## Action item
From the records below, return every line containing the word "OCSPNonce".
─── Given data
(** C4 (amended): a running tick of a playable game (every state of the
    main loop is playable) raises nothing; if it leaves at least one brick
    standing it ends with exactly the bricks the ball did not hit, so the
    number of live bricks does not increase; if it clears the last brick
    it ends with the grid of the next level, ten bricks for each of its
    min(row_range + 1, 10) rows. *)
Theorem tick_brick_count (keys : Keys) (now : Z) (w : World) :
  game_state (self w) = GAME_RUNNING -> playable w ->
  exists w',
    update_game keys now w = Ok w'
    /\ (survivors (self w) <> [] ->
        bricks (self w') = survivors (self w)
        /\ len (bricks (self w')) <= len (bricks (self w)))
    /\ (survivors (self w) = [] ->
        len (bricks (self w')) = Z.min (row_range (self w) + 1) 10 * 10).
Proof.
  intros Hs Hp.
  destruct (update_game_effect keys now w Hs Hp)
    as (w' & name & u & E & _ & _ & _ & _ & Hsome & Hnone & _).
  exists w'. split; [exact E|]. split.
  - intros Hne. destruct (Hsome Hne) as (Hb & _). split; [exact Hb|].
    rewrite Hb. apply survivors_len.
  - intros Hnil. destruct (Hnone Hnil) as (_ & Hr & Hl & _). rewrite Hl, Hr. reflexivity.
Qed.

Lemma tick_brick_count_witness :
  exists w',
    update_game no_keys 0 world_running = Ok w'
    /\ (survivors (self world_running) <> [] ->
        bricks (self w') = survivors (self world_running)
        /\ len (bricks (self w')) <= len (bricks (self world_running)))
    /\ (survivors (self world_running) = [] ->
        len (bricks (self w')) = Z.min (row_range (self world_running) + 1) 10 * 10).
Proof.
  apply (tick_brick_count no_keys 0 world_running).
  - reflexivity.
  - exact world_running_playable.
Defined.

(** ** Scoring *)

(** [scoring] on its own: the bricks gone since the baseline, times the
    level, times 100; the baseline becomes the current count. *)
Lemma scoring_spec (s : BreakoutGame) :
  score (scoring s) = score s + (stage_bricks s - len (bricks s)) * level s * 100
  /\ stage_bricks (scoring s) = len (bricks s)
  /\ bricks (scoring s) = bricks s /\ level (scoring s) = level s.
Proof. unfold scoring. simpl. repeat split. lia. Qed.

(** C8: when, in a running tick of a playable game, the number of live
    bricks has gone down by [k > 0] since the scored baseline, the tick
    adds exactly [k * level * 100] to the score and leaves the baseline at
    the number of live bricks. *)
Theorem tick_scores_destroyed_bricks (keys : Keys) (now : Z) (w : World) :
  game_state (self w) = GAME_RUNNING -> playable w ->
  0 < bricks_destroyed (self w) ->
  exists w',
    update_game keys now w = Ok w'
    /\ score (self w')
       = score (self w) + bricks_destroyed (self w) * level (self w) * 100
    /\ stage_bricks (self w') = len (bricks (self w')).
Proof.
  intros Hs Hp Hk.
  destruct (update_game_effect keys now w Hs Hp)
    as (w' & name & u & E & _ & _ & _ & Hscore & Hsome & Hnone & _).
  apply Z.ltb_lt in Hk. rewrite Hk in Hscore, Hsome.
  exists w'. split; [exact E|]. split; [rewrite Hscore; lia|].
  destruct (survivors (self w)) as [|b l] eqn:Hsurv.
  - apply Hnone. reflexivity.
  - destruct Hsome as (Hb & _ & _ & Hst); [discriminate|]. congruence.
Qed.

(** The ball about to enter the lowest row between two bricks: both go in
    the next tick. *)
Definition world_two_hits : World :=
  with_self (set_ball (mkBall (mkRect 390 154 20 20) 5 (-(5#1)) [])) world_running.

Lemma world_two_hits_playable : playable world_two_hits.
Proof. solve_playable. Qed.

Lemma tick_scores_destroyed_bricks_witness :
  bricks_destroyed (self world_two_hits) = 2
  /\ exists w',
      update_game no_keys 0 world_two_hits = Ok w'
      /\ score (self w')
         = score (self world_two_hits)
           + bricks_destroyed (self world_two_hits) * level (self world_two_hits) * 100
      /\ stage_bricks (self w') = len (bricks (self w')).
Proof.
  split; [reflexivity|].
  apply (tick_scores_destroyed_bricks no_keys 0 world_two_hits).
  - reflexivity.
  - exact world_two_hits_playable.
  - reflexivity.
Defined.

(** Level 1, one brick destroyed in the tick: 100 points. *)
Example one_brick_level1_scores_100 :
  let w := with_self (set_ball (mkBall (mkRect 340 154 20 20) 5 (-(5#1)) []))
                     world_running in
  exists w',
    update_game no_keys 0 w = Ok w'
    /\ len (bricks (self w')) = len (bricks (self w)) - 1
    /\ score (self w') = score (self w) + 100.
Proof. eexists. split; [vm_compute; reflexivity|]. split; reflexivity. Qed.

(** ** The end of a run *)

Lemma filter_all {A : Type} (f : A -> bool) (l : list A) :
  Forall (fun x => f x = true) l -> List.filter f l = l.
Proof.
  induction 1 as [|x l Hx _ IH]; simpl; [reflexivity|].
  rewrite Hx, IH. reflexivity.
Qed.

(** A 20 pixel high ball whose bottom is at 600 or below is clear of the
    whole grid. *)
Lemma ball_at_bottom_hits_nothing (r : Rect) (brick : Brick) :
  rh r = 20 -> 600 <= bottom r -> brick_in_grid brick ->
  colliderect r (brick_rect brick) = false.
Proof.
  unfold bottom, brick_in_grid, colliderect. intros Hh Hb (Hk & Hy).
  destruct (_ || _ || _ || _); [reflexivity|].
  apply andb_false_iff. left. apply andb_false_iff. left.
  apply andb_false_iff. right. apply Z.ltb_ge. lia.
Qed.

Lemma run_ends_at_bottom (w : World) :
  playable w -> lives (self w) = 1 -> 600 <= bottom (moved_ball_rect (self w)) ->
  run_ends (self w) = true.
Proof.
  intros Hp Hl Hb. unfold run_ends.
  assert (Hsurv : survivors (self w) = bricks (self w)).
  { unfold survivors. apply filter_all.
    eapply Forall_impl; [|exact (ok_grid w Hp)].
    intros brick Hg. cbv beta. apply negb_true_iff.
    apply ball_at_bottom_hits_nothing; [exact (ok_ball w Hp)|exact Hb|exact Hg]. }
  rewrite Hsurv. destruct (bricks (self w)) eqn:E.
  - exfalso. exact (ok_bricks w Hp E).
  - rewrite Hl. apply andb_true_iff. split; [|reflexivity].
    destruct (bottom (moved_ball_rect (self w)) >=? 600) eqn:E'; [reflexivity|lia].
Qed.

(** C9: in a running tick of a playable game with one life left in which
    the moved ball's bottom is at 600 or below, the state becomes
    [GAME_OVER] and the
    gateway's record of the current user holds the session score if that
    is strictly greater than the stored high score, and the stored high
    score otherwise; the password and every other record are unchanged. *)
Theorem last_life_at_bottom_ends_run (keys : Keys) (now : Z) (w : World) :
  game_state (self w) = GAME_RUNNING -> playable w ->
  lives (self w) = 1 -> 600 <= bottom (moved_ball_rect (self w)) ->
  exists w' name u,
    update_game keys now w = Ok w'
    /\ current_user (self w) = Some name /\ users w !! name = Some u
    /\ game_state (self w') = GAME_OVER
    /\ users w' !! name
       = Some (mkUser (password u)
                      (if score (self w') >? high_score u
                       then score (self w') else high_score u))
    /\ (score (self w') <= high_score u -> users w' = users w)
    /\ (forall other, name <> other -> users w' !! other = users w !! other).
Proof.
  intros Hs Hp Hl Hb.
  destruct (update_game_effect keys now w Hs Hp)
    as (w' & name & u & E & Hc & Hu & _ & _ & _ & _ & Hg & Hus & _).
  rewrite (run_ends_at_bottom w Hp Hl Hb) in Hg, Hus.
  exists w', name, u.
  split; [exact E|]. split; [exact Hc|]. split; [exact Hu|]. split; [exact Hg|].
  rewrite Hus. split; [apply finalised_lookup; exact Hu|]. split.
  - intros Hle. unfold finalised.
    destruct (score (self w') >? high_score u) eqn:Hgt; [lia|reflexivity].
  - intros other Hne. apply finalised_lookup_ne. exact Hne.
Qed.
──────
─── Given data
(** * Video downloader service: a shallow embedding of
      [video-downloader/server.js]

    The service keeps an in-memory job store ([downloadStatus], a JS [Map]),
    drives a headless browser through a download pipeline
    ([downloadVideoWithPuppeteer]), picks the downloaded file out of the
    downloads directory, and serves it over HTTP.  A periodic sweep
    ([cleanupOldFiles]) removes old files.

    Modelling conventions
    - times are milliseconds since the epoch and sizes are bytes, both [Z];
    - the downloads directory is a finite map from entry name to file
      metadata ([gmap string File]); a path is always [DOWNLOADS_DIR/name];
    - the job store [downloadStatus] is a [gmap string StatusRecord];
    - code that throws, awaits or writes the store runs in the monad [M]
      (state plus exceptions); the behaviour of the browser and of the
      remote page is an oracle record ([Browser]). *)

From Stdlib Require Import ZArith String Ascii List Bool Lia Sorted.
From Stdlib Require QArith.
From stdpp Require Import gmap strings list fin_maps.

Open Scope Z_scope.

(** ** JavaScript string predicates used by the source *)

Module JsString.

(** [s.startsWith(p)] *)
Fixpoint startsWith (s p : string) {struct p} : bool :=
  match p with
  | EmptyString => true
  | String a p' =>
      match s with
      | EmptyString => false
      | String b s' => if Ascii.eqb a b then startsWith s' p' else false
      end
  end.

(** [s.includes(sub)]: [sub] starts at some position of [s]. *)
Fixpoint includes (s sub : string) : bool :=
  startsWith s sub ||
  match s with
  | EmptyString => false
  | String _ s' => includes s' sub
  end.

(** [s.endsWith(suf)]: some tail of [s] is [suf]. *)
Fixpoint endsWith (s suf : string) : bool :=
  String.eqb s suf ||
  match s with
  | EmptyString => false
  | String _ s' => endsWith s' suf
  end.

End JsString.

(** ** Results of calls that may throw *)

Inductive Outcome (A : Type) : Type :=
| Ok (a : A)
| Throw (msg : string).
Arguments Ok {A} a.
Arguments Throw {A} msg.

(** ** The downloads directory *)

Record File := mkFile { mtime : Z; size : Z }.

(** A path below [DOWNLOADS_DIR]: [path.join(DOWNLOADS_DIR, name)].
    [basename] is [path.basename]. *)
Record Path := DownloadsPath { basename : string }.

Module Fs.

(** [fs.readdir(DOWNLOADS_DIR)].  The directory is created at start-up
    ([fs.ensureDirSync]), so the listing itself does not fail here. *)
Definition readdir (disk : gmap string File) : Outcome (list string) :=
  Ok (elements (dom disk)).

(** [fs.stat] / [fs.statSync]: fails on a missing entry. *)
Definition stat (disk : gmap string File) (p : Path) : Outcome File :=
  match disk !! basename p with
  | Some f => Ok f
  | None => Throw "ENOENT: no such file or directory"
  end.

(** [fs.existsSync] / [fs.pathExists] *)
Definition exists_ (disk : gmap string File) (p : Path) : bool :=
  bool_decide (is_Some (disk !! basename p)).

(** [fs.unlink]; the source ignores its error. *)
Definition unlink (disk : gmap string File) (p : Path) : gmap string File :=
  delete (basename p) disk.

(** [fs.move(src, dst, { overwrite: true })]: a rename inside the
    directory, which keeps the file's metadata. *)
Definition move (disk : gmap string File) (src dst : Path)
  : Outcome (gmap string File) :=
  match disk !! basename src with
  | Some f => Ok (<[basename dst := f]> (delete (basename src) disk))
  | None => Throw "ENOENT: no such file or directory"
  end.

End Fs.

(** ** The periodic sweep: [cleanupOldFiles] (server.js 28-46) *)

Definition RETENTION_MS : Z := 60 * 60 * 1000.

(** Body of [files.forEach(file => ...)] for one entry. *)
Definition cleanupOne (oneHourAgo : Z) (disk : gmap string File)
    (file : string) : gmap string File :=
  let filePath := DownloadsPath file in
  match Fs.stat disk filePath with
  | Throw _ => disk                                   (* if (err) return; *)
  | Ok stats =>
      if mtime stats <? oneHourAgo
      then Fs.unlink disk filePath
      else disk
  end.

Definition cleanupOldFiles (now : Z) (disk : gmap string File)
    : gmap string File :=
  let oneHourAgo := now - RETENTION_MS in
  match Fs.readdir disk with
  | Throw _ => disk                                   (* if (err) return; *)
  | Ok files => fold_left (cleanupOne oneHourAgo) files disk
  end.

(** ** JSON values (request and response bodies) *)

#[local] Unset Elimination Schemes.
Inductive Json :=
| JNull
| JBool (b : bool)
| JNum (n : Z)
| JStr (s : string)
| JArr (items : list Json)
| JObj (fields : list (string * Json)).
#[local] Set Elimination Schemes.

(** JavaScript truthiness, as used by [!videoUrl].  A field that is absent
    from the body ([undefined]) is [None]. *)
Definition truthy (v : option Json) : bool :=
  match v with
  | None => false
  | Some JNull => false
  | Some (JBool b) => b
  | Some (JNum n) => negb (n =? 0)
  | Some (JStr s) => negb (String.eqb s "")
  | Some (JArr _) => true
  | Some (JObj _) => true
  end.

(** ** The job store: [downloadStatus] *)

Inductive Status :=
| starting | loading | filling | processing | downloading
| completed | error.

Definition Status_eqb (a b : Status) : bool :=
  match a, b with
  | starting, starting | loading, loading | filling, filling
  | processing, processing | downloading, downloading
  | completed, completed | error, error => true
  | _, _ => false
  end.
──────
─── Given data
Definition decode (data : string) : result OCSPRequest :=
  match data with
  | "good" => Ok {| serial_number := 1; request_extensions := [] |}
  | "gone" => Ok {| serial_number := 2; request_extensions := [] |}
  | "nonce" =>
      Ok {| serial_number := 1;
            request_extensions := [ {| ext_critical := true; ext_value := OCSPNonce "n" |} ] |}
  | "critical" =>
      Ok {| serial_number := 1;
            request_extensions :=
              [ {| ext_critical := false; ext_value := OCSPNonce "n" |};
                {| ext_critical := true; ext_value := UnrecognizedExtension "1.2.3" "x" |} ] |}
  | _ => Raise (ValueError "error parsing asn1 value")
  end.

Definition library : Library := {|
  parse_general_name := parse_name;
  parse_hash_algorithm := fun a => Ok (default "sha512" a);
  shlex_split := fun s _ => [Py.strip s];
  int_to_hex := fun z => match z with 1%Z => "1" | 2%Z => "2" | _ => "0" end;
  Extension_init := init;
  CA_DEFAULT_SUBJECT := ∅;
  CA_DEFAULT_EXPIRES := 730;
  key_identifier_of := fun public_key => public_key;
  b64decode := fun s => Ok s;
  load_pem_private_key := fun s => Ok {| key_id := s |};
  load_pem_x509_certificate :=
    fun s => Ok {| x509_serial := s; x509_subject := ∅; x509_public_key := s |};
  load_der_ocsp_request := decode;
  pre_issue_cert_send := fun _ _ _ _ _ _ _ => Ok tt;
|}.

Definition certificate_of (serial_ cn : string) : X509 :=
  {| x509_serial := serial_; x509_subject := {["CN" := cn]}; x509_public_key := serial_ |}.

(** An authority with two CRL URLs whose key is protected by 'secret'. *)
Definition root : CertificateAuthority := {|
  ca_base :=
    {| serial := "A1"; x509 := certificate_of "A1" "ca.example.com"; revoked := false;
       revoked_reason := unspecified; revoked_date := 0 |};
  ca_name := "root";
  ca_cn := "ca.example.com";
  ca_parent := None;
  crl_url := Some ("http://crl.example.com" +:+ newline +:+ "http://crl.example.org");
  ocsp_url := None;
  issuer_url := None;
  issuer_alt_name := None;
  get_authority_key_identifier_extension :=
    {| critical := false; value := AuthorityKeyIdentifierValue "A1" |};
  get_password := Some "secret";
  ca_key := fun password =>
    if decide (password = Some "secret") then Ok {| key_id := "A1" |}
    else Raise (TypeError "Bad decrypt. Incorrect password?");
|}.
──────
## Exercise solution
            request_extensions := [ {| ext_critical := true; ext_value := OCSPNonce "n" |} ] |}
              [ {| ext_critical := false; ext_value := OCSPNonce "n" |};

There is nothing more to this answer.